Across the small set of counties analyzed here, both state election laws and community distress have independent, substantial suppressive effects on voter turnout. By modeling turnout as a function of community distress, restrictiveness of state election law and other state-level fixed effects, it is possible to statistically “remove” the impact of the economic conditions from the equation.

Subtracting estimated turnout without the economic effects, from actual turnout in 2016, suggests that voter participation without passive suppression could result in a more diverse electorate, or more specifically, an electorate that better reflects the racial composition of the citizen voting age population.

 

Figure 3. Regression estimate of 2016 voter turnout, removing impact of Community Distress Index, which is associated with a 0.17 percent reduction in turnout for every one-point increase in distress. Sources: https://www.census.gov/data/datasets/2016/dec/rdo/2012-2016-CVAP.html; https://www.eac.gov/research-and-data/2016-election-administration-voting-survey; https://eig.org/dci

Overcoming voter suppression

 The turnout estimates indicate that while economically distressed, majority-white communities like Fayette County, Pennsylvania would experience a big increase in turnout, much larger and more racially diverse counties like Los Angeles and Philadelphia would also see higher turnout. Given the impact of socioeconomic resources and the importance of mobilization strategies on turnout, activities taken by community organizers and campaigns during the remainder of the election could certainly influence voter participation and the outcome of the 2020 election.

Organizers and scholars have identified mobilizing activities that, targeted to the right communities, can empower traditionally under-represented voters. For example, Lisa Garcia-Bedolla and Melissa Michelson have shown that both door-to-door and live phone actions, if repeated, have measurable positive effects on turnout.

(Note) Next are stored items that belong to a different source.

(** X1: the counters [redirects], [blocked], [errors] and [no_response] are
    the sizes of their buckets; [fully_operational] counts the records
    answering 200 only, so it is at most the size of its bucket; and
    [https_only] and [http_only] stay at zero. *)
Theorem counters_and_buckets (results : list json) :
  forallb is_host_record results = true →
  ∃ results' st,
    categorize_results results = Ok (results', st)
    ∧ (∀ k, k ∈ ["redirects"; "blocked"; "errors"; "no_response"] →
         stats st !! k = Some (Z.of_nat (length (categorized st !!! k))))
    ∧ stats st !! "fully_operational" =
        Some (Z.of_nat (length (filter (λ j, status_of j = 200) results)))
    ∧ (Z.of_nat (length (filter (λ j, status_of j = 200) results))
       ≤ Z.of_nat (length (categorized st !!! "fully_operational")))
    ∧ stats st !! "https_only" = Some 0
    ∧ stats st !! "http_only" = Some 0.
Proof.
  intros H. eexists _, _. split; [by apply categorize_results_host_records|].
  split_and!.
  - intros k Hk. rewrite final_categorized_total, <- hits_length_bucket by done.
    assert (Hinit : initial_stats (Z.of_nat (length results)) !! k = Some 0).
    { repeat (apply elem_of_cons in Hk as [->|Hk]); try reflexivity.
      by apply elem_of_nil in Hk. }
    by rewrite (final_stats results k 0 Hinit).
  - rewrite (final_stats results "fully_operational" 0) by reflexivity.
    unfold hits. rewrite Z.add_0_l. do 3 f_equal. apply list_filter_iff.
    intros j. apply fully_operational_counter.
  - rewrite final_categorized_total. unfold bucket. rewrite length_fmap.
    apply inj_le. induction results as [|j rs IH]; [done|].
    simpl in H. apply andb_prop in H as [_ H]. specialize (IH H).
    rewrite !filter_cons. destruct (decide (status_of j = 200)) as [E|E].
    + rewrite E. rewrite decide_True by reflexivity. simpl. lia.
    + case_decide; simpl; lia.
  - rewrite (final_stats results "https_only" 0) by reflexivity.
    rewrite hits_untouched; [done|]. by apply (bool_decide_unpack _).
  - rewrite (final_stats results "http_only" 0) by reflexivity.
    rewrite hits_untouched; [done|]. by apply (bool_decide_unpack _).
Qed.

Lemma counters_and_buckets_witness :
  forallb is_host_record [admin_record; created_record] = true
  ∧ ∃ results' st,
      categorize_results [admin_record; created_record] = Ok (results', st)
      ∧ (∀ k, k ∈ ["redirects"; "blocked"; "errors"; "no_response"] →
           stats st !! k = Some (Z.of_nat (length (categorized st !!! k))))
      ∧ stats st !! "fully_operational" =
          Some (Z.of_nat (length (filter (λ j, status_of j = 200)
                                         [admin_record; created_record])))
      ∧ (Z.of_nat (length (filter (λ j, status_of j = 200)
                                  [admin_record; created_record]))
         ≤ Z.of_nat (length (categorized st !!! "fully_operational")))
      ∧ stats st !! "https_only" = Some 0
      ∧ stats st !! "http_only" = Some 0.
Proof.
  split; [reflexivity|].
  apply (counters_and_buckets [admin_record; created_record]). reflexivity.
Defined.

Lemma int_of_eq_int v n k : int_of v = Some n → eq_int v k = (n =? k).
Proof. unfold eq_int. by intros ->. Qed.

Lemma int_of_in_ints v n ks :
  int_of v = Some n → in_ints v ks = existsb (Z.eqb n) ks.
Proof.
  intros H. unfold in_ints. induction ks as [|k ks IH]; [done|].
  simpl. by rewrite (int_of_eq_int v n k H), IH.
Qed.

(** One iteration on a dict with a string for [url] and a number for
    [status_code]: the bucket and the counters are those of the number, and
    the iteration ends as the check for interesting finds does. *)
Lemma categorize_one_numeric d st u n :
  default (JStr "") (d !! "url") = JStr u →
  int_of (default (JInt 0) (d !! "status_code")) = Some n →
  let d' := <["clean_url" := JStr (clean_url u)]> d in
  let host :=
    HostData u (clean_url u) (default (JInt 0) (d !! "status_code"))
             (default (JStr "No Title") (d !! "title")) (startswith u "https://") in
  categorize_one (JObj d) st =
  (found ← _check_interesting_finds (JObj d') (interesting st);
   Ok (JObj d',
       State (append (bucket_of n) host (categorized st))
             (foldr incr (stats st) (counters_of n)) found)).
Proof.
  intros Hu Hn d' host. destruct st as [cat sts int].
  unfold categorize_one. cbn [dict_method mbind res_bind Py.bind].
  rewrite Hu. cbn [str_method mbind res_bind Py.bind].
  fold (clean_url u). fold d'.
  replace (default (JStr "No Title") (d' !! "title"))
    with (default (JStr "No Title") (d !! "title"))
    by (unfold d'; by rewrite lookup_insert_ne).
  fold host.
  rewrite !(int_of_eq_int _ n _ Hn), (int_of_in_ints _ n _ Hn).
  unfold number. rewrite Hn. cbn [mbind res_bind Py.bind interesting].
  unfold bucket_of, counters_of.
  destruct (n =? 200); [reflexivity|].
  destruct (existsb (Z.eqb n) [301; 302; 307; 308]); [reflexivity|].
  destruct ((n =? 403) || (n =? 401)); [reflexivity|].
  destruct ((400 <=? n) && (n <? 500)); [reflexivity|].
  destruct (n >=? 500); [reflexivity|].
  destruct (n =? 0); reflexivity.
Qed.

Lemma check_interesting_finds_bad_title d int u :
  default (JStr "") (d !! "url") = JStr u →
  is_str (default (JStr "") (d !! "title")) = false →
  _check_interesting_finds (JObj d) int = Raise AttributeError.
Proof.
  intros Hu Ht. unfold _check_interesting_finds.
  cbn [dict_method mbind res_bind Py.bind]. rewrite Hu.
  cbn [str_method mbind res_bind Py.bind].
  by destruct (default (JStr "") (d !! "title")).
Qed.

Lemma categorize_one_non_numeric d st u :
  default (JStr "") (d !! "url") = JStr u →
  int_of (default (JInt 0) (d !! "status_code")) = None →
  categorize_one (JObj d) st = Raise TypeError.
Proof.
  intros Hu Hn. destruct st as [cat sts int].
  unfold categorize_one. cbn [dict_method mbind res_bind Py.bind].
  rewrite Hu. cbn [str_method mbind res_bind Py.bind].
  unfold in_ints, existsb, eq_int, number. rewrite Hn. reflexivity.
Qed.

Lemma categorize_one_bad_url d st :
  typed is_str (d !! "url") = false →
  categorize_one (JObj d) st = Raise AttributeError.
Proof.
  intros Hu. unfold categorize_one. cbn [dict_method mbind res_bind Py.bind].
  destruct (d !! "url") as [[]|]; try discriminate; reflexivity.
Qed.

Lemma typed_str_default o dflt :
  typed is_str o = true → ∃ u, default (JStr dflt) o = JStr u.
Proof. destruct o as [[]|]; try discriminate; by eexists. Qed.

Lemma untyped_str_default o dflt :
  typed is_str o = false → is_str (default (JStr dflt) o) = false.
Proof. by destruct o as [[]|]. Qed.

Lemma typed_number_default o :
  typed (λ v, bool_decide (is_Some (int_of v))) o = true →
  ∃ n, int_of (default (JInt 0) o) = Some n.
Proof.
  destruct o as [v|]; [|by eexists]. simpl.
  intros [n Hn]%bool_decide_eq_true. by exists n.
Qed.

Lemma untyped_number_default o :
  typed (λ v, bool_decide (is_Some (int_of v))) o = false →
  int_of (default (JInt 0) o) = None.
Proof.
  destruct o as [v|]; [|done]. simpl. intros H%bool_decide_eq_false.
  destruct (int_of v); [|done]. by destruct H.
Qed.

(** One iteration raises the fault of its record. *)
Lemma categorize_one_fault j st e :
  fault_of j = Some e → categorize_one j st = Raise e.
Proof.
  destruct j as [| | | | |d]; try (by intros [= <-]).
  unfold fault_of.
  destruct (typed is_str (d !! "url")) eqn:Eu; cbn [negb];
    [|intros [= <-]; by apply categorize_one_bad_url].
  destruct (typed_str_default _ "" Eu) as [u Hu].
  destruct (typed _ (d !! "status_code")) eqn:Es; cbn [negb];
    [|intros [= <-]; apply (categorize_one_non_numeric d st u Hu);
      by apply untyped_number_default].
  destruct (typed_number_default _ Es) as [n Hn].
  destruct (typed is_str (d !! "title")) eqn:Et; cbn [negb]; [done|].
  intros [= <-]. rewrite (categorize_one_numeric d st u n Hu Hn).
  rewrite (check_interesting_finds_bad_title _ _ u); [done| |].
  - by rewrite lookup_insert_ne.
  - rewrite lookup_insert_ne by done. by apply untyped_str_default.
Qed.

(** One iteration returns on a record without fault. *)
Lemma categorize_one_faultless j st :
  fault_of j = None → ∃ r, categorize_one j st = Ok r.
Proof.
  destruct j as [| | | | |d]; try discriminate.
  unfold fault_of.
  destruct (typed is_str (d !! "url")) eqn:Eu; cbn [negb]; [|discriminate].
  destruct (typed_str_default _ "" Eu) as [u Hu].
  destruct (typed _ (d !! "status_code")) eqn:Es; cbn [negb]; [|discriminate].
  destruct (typed_number_default _ Es) as [n Hn].
  destruct (typed is_str (d !! "title")) eqn:Et; cbn [negb]; [|discriminate].
  destruct (typed_str_default _ "" Et) as [t Ht].
  intros _. rewrite (categorize_one_numeric d st u n Hu Hn).
  rewrite (check_interesting_finds_str _ _ u t).
  - by eexists.
  - by rewrite lookup_insert_ne.
  - by rewrite lookup_insert_ne.
Qed.


Lemma categorize_loop_fault pre j post st e :
  forallb faultless pre = true →
  fault_of j = Some e →
  categorize_loop (pre ++ j :: post) st = Raise e.
Proof.
  revert st. induction pre as [|j0 pre IH]; intros st Hpre Hj.
  - cbn [app categorize_loop]. by rewrite (categorize_one_fault j st e Hj).
  - simpl in Hpre. apply andb_prop in Hpre as [Hj0 Hpre].
    unfold faultless in Hj0. destruct (fault_of j0) eqn:Ej0; [discriminate|].
    destruct (categorize_one_faultless j0 st Ej0) as [[j0' st'] Hone].
    cbn [app categorize_loop]. rewrite Hone. cbn [mbind res_bind Py.bind].
    by rewrite (IH st' Hpre Hj).
Qed.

Non-profits conducting client organizing shows particular effectiveness, especially among low-propensity voters. Participation in traditionally over-looked communities increases when voters see that community organizers are attentive to their interests.

UCS partner the Battle for Democracy Fund embodies community-oriented voter empowerment. They support local non-partisan organizations by developing leadership and activism within community groups, schools, churches, synagogues, mosques and more. By activating voters at each step of the process in key states like Ohio, BDF combats voter suppression and works to enfranchise the thousands of voters in cities across the Great Lakes region who are routinely kept out of the political process.

State and local election officials also have crucial roles to play in supporting effective voter participation. They are, after all, the ones who hold the information that organizations need to recruit voters. County election officials can provide public information to expand the universe of potential voters, data that can reduce socioeconomic inequalities in voting, and help ensure free, fair, and full participation. By watching these counties, listening to local voices, and reporting on the election as it unfolds, we can all help ensure the integrity of the election.

UCS and our partners have developed a disinformation and intimidation worksheet to help voters overcome the threat of active voter suppression and disinformation tactics. As we discuss in greater detail in this worksheet, voters can take action to inoculate themselves from disinformation: avoiding amplification on social media, reporting and flagging falsehoods, and naming bad actors when they are identified. Similarly, all actors should be on the alert for signs of active voter intimidation or physical threats to safety as votes start being cast. Any problems or questions about election practices in your community can be reported to the Election Protection Hotline: 866-OUR-VOTE (866-687-8683) or visit 866ourvote.org.

Finally, every voter should have a plan! For example, this six-step plan can be applied to the specific requirements in whatever state you live in. Wherever you live, find a way to make your vote, and the votes of your community, count.